BEGIN
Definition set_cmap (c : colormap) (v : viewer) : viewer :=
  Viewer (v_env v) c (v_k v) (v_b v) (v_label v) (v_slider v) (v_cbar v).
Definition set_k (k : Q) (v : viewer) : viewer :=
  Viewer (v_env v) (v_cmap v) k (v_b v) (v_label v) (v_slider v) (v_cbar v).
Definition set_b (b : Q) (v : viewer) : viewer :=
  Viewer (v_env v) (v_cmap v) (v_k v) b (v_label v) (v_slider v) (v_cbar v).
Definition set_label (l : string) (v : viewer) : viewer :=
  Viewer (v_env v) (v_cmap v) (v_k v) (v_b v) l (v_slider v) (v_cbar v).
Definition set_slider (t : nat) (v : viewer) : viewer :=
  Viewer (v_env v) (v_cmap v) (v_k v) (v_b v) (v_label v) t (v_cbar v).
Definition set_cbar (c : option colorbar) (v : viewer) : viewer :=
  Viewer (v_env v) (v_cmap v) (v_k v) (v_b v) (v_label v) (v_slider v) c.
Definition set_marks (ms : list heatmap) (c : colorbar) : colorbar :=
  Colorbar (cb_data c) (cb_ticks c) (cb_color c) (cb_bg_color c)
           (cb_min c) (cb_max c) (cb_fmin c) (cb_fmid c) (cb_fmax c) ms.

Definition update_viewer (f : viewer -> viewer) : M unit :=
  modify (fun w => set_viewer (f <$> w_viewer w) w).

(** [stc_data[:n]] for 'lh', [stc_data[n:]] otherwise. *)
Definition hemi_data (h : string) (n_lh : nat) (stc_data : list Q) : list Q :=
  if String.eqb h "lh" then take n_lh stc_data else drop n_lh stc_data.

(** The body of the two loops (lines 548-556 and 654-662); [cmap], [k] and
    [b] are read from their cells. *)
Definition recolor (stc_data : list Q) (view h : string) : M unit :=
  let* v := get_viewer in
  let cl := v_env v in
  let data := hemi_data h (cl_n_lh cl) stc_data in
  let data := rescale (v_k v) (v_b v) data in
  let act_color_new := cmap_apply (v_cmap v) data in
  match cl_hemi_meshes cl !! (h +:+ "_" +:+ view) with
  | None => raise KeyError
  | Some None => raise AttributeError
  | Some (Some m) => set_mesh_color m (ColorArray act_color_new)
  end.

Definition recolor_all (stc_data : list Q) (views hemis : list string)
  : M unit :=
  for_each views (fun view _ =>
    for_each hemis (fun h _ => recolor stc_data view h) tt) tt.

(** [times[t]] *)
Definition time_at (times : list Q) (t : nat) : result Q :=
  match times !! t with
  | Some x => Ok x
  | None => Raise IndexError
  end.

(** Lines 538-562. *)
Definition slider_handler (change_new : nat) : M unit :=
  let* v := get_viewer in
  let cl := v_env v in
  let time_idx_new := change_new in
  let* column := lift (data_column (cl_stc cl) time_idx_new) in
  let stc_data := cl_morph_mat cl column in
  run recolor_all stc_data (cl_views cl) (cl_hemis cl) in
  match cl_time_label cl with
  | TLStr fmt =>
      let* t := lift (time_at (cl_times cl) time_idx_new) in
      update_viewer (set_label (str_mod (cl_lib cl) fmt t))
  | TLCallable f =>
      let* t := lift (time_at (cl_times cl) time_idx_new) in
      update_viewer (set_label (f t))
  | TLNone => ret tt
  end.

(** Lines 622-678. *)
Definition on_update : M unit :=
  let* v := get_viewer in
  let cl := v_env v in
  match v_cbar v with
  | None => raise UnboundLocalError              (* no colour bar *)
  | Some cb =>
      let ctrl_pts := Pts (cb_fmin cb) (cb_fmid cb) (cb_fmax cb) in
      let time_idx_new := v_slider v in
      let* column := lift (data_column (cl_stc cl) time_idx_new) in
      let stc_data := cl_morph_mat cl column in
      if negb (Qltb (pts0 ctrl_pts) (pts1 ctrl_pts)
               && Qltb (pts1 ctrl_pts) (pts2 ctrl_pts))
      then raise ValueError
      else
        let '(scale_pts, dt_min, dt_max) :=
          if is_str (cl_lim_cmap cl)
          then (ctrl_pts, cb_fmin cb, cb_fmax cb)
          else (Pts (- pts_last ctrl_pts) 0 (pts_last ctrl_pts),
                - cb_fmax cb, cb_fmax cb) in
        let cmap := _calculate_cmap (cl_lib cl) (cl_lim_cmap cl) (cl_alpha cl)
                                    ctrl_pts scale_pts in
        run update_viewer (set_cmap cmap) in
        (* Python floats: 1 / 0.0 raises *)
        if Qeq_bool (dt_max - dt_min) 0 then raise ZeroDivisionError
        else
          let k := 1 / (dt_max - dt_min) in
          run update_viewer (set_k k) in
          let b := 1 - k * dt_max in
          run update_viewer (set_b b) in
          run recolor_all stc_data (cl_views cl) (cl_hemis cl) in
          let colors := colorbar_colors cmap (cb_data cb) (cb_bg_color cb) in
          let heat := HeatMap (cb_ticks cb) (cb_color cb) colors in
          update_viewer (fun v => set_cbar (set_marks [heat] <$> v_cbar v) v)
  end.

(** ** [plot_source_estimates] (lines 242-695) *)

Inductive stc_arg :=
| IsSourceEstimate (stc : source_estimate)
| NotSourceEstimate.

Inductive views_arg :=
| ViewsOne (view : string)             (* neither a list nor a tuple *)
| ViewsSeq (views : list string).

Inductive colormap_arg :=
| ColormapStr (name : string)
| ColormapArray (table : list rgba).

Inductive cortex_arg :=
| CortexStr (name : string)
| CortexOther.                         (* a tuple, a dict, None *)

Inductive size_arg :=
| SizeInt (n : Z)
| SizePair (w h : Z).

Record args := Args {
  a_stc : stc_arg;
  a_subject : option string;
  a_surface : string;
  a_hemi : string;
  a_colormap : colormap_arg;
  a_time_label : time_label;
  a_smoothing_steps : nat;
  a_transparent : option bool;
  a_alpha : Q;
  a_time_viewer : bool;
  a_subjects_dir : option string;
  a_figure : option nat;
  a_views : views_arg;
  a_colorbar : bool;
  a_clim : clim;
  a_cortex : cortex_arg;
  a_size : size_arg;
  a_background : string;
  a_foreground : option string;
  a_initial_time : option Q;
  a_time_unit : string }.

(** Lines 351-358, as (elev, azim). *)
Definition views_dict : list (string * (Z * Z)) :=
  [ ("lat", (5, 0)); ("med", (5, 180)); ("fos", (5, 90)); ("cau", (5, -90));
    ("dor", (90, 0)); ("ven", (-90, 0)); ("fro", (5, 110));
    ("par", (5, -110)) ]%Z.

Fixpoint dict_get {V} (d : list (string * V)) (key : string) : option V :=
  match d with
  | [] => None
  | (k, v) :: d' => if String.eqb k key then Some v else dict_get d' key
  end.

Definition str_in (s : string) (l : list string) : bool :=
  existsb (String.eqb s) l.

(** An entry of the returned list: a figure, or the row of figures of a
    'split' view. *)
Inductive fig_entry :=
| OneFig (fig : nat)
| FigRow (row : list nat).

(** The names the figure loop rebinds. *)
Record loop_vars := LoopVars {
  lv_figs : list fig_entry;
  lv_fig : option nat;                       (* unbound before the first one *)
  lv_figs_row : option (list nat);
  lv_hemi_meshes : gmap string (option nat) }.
END
▶ Work instruction
Where a line contains "a_clim : clim;", begin there and output each line through the end of the data above, exactly; give no other lines.

▶ Task result
  a_clim : clim;
  a_cortex : cortex_arg;
  a_size : size_arg;
  a_background : string;
  a_foreground : option string;
  a_initial_time : option Q;
  a_time_unit : string }.

(** Lines 351-358, as (elev, azim). *)
Definition views_dict : list (string * (Z * Z)) :=
  [ ("lat", (5, 0)); ("med", (5, 180)); ("fos", (5, 90)); ("cau", (5, -90));
    ("dor", (90, 0)); ("ven", (-90, 0)); ("fro", (5, 110));
    ("par", (5, -110)) ]%Z.

Fixpoint dict_get {V} (d : list (string * V)) (key : string) : option V :=
  match d with
  | [] => None
  | (k, v) :: d' => if String.eqb k key then Some v else dict_get d' key
  end.

Definition str_in (s : string) (l : list string) : bool :=
  existsb (String.eqb s) l.

(** An entry of the returned list: a figure, or the row of figures of a
    'split' view. *)
Inductive fig_entry :=
| OneFig (fig : nat)
| FigRow (row : list nat).

(** The names the figure loop rebinds. *)
Record loop_vars := LoopVars {
  lv_figs : list fig_entry;
  lv_fig : option nat;                       (* unbound before the first one *)
  lv_figs_row : option (list nat);
  lv_hemi_meshes : gmap string (option nat) }.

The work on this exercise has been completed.